*Exercise description*:
Give the data again exactly, stopping after the "Definition text := list ascii." line.

*Given records*:

(** * SkillQuizzer: the quiz parser and the scoring step of [app.py]

    A shallow embedding of [parse_questions] (app.py, lines 76-108) and of
    the "Submit Answers" handler (app.py, lines 165-170), with the parts of
    Python's [str] and [re] they rely on.

    Text is a sequence of 8-bit characters (code points 0 to 255).  On this
    range [re.IGNORECASE] relates an ASCII letter of a pattern to its two
    ASCII cases only, and [str.isspace] / [\s] hold of the twelve code points
    listed in [isspace].  Beyond this range Python relates the letter i of a
    pattern to U+0130 and U+0131 as well, so that [(medium|hard)] also
    matches words that are not spelt in ASCII: what is stated below of the
    difficulty of a record is stated of the matched word, whatever it is,
    except where the input is given with the word spelt in ASCII.

    The score is a binary64 number in Python.  [submit_answers] keeps the
    exact quotient in its place; [score_stored] is the number that line 170
    stores, and the two are compared for the numbers of questions that the
    parser can return (one to seven). *)

From Stdlib Require Import List Ascii String NArith QArith Qabs Bool Arith Lia Floats.
From stdpp Require Import gmap.
Import ListNotations.

Local Open Scope list_scope.
Local Open Scope bool_scope.

(** ** Characters and Python's [str] methods *)

Definition text := list ascii.

Definition str (s : string) : text := list_ascii_of_string s.

Definition nl : ascii := "010"%char.

Definition code (c : ascii) : N := N_of_ascii c.

Definition between (lo hi n : N) : bool := ((lo <=? n) && (n <=? hi))%N.

(** [str.isspace] on one character, which is also the class [\s]. *)
Definition isspace (c : ascii) : bool :=
  between 9 13 (code c) || between 28 32 (code c)
  || (code c =? 133)%N || (code c =? 160)%N.

Definition lower_chr (c : ascii) : ascii :=
  if between 65 90 (code c) then ascii_of_N (code c + 32) else c.

Definition upper_chr (c : ascii) : ascii :=
  if between 97 122 (code c) then ascii_of_N (code c - 32) else c.

(** [str.upper] and [str.capitalize]; the parser applies them to text
    matched by [[A-D]] and by [(medium|hard)], that is to ASCII letters. *)
Definition upper (s : text) : text := map upper_chr s.

Definition capitalize (s : text) : text :=
  match s with
  | [] => []
  | c :: s' => upper_chr c :: map lower_chr s'
  end.

Fixpoint lstrip (s : text) : text :=
  match s with
  | c :: s' => if isspace c then lstrip s' else s
  | [] => []
  end.

Fixpoint rstrip (s : text) : text :=
  match s with
  | c :: s' =>
      match rstrip s' with
      | [] => if isspace c then [] else [c]
      | r => c :: r
      end
  | [] => []
  end.

(** [str.strip()] with no argument. *)
Definition strip (s : text) : text := rstrip (lstrip s).

Fixpoint starts_with (l s : text) : bool :=
  match l, s with
  | [], _ => true
  | a :: l', c :: s' => Ascii.eqb a c && starts_with l' s'
  | _ :: _, [] => false
  end.

(** [s.split(sep)] for a non-empty [sep]: [skip] counts the characters of
    a delimiter just found that are still to be passed over. *)
Fixpoint split_from (sep s : text) (skip : nat) : list text :=
  match s with
  | [] => [[]]
  | c :: s' =>
      match skip with
      | S k => split_from sep s' k
      | O =>
          if starts_with sep s then [] :: split_from sep s' (length sep - 1)
          else match split_from sep s' 0 with
               | p :: ps => (c :: p) :: ps
               | [] => [[c]]
               end
      end
  end.

Definition split (sep s : text) : list text := split_from sep s 0.

(** ** The fragment of [re] used by the parser *)

Record flags := { IGNORECASE : bool; DOTALL : bool }.

Inductive cset :=
| Dot
| Space
| Range (lo hi : ascii).

Inductive regex :=
| Lit (l : text)
| One (a : cset)
| Star (a : cset)
| Plus (a : cset)
| PlusLazy (a : cset)
| Alt (r1 r2 : regex)
| Cat (r1 r2 : regex)
| Group (r : regex).

Definition in_range (lo hi c : ascii) : bool := between (code lo) (code hi) (code c).

Definition cset_in (fl : flags) (a : cset) (c : ascii) : bool :=
  match a with
  | Dot => DOTALL fl || negb (Ascii.eqb c nl)
  | Space => isspace c
  | Range lo hi =>
      in_range lo hi c
      || (IGNORECASE fl && (in_range lo hi (lower_chr c) || in_range lo hi (upper_chr c)))
  end.

Definition chr_eq (fl : flags) (a c : ascii) : bool :=
  if IGNORECASE fl then Ascii.eqb (lower_chr a) (lower_chr c) else Ascii.eqb a c.

(** A match object: the captured groups in order, and the text that
    follows the match. *)
Definition match_obj : Type := list text * text.

Section Matcher.
Variable fl : flags.

Definition cont := text -> list text -> option match_obj.

Fixpoint m_lit (l : text) (k : cont) (s : text) (g : list text) : option match_obj :=
  match l with
  | [] => k s g
  | a :: l' =>
      match s with
      | c :: s' => if chr_eq fl a c then m_lit l' k s' g else None
      | [] => None
      end
  end.

(** Greedy repetition: the longest run first, then shorter ones. *)
Fixpoint m_star (a : cset) (k : cont) (s : text) (g : list text) : option match_obj :=
  match s with
  | c :: s' =>
      if cset_in fl a c then
        match m_star a k s' g with
        | Some r => Some r
        | None => k s g
        end
      else k s g
  | [] => k s g
  end.

(** Lazy repetition, at least once: the shortest run first. *)
Fixpoint m_plus_lazy (a : cset) (k : cont) (s : text) (g : list text) : option match_obj :=
  match s with
  | c :: s' =>
      if cset_in fl a c then
        match k s' g with
        | Some r => Some r
        | None => m_plus_lazy a k s' g
        end
      else None
  | [] => None
  end.

Definition m_one (a : cset) (k : cont) (s : text) (g : list text) : option match_obj :=
  match s with
  | c :: s' => if cset_in fl a c then k s' g else None
  | [] => None
  end.

Definition m_plus (a : cset) (k : cont) (s : text) (g : list text) : option match_obj :=
  match s with
  | c :: s' => if cset_in fl a c then m_star a k s' g else None
  | [] => None
  end.

(** Backtracking matcher in continuation-passing style. *)
Fixpoint rmatch (r : regex) (k : cont) : cont :=
  match r with
  | Lit l => m_lit l k
  | One a => m_one a k
  | Star a => m_star a k
  | Plus a => m_plus a k
  | PlusLazy a => m_plus_lazy a k
  | Alt r1 r2 =>
      fun s g =>
        match rmatch r1 k s g with
        | Some x => Some x
        | None => rmatch r2 k s g
        end
  | Cat r1 r2 => rmatch r1 (rmatch r2 k)
  | Group r' =>
      fun s g =>
        rmatch r' (fun s' g' => k s' (g' ++ [firstn (length s - length s') s])) s g
  end.

Definition accept : cont := fun s g => Some (g, s).

Definition match_here (r : regex) (s : text) : option match_obj :=
  rmatch r accept s [].

(** [re.search]: the first position at which the pattern matches. *)
Fixpoint re_search (r : regex) (s : text) : option match_obj :=
  match match_here r s with
  | Some m => Some m
  | None =>
      match s with
      | _ :: s' => re_search r s'
      | [] => None
      end
  end.

(** [re.findall]: successive non-overlapping matches, left to right. *)
Fixpoint findall_from (r : regex) (s : text) (skip : nat) : list (list text) :=
  match s with
  | [] => match skip, match_here r [] with
          | O, Some (g, _) => [g]
          | _, _ => []
          end
  | _ :: s' =>
      match skip with
      | S k => findall_from r s' k
      | O =>
          match match_here r s with
          | Some (g, rest) => g :: findall_from r s' (length s - length rest - 1)
          | None => findall_from r s' 0
          end
      end
  end.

*Written reply*:
(** * SkillQuizzer: the quiz parser and the scoring step of [app.py]

    A shallow embedding of [parse_questions] (app.py, lines 76-108) and of
    the "Submit Answers" handler (app.py, lines 165-170), with the parts of
    Python's [str] and [re] they rely on.

    Text is a sequence of 8-bit characters (code points 0 to 255).  On this
    range [re.IGNORECASE] relates an ASCII letter of a pattern to its two
    ASCII cases only, and [str.isspace] / [\s] hold of the twelve code points
    listed in [isspace].  Beyond this range Python relates the letter i of a
    pattern to U+0130 and U+0131 as well, so that [(medium|hard)] also
    matches words that are not spelt in ASCII: what is stated below of the
    difficulty of a record is stated of the matched word, whatever it is,
    except where the input is given with the word spelt in ASCII.

    The score is a binary64 number in Python.  [submit_answers] keeps the
    exact quotient in its place; [score_stored] is the number that line 170
    stores, and the two are compared for the numbers of questions that the
    parser can return (one to seven). *)

From Stdlib Require Import List Ascii String NArith QArith Qabs Bool Arith Lia Floats.
From stdpp Require Import gmap.
Import ListNotations.

Local Open Scope list_scope.
Local Open Scope bool_scope.

(** ** Characters and Python's [str] methods *)

Definition text := list ascii.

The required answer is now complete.